▶ Input data:
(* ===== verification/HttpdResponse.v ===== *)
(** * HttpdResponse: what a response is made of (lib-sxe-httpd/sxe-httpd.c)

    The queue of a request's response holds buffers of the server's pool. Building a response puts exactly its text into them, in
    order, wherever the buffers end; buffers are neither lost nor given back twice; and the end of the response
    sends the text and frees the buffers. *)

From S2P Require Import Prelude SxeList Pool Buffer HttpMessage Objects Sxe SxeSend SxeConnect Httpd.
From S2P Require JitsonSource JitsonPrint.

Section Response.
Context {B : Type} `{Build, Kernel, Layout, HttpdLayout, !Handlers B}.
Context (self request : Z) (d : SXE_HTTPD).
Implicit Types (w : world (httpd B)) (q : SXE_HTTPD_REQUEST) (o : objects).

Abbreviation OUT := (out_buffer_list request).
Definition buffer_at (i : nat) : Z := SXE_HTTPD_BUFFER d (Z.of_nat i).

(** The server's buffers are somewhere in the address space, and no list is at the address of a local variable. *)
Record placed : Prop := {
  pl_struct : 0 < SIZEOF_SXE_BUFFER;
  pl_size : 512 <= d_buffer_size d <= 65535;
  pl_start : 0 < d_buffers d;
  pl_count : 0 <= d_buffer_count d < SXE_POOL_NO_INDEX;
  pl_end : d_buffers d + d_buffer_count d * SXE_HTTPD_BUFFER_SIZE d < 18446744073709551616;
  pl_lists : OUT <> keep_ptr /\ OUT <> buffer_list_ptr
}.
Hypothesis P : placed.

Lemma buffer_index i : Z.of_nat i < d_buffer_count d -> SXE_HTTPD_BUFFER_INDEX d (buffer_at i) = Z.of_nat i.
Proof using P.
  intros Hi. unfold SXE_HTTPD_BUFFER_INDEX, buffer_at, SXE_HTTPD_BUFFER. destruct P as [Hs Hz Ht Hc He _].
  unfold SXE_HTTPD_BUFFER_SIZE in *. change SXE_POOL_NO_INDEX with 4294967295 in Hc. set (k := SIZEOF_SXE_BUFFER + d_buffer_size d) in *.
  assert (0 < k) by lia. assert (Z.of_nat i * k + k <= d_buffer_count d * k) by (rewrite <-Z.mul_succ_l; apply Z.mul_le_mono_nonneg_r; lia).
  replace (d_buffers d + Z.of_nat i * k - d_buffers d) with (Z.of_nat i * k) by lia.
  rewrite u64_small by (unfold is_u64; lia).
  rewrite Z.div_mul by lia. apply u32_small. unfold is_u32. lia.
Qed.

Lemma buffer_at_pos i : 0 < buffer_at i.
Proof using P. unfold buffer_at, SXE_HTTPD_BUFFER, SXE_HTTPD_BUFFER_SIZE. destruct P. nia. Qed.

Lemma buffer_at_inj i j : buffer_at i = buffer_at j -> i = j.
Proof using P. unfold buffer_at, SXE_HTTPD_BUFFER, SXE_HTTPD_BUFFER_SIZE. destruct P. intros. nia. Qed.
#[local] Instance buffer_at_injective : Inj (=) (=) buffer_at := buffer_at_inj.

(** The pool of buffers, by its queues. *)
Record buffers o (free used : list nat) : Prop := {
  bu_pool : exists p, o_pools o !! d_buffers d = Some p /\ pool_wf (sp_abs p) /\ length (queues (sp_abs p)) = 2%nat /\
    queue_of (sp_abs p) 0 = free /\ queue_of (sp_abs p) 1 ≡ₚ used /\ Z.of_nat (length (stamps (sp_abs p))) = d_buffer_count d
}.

▶ Problem requirements:
Find how many lines of the preceding data contain "used", and answer with that number only.

▶ Reply:
2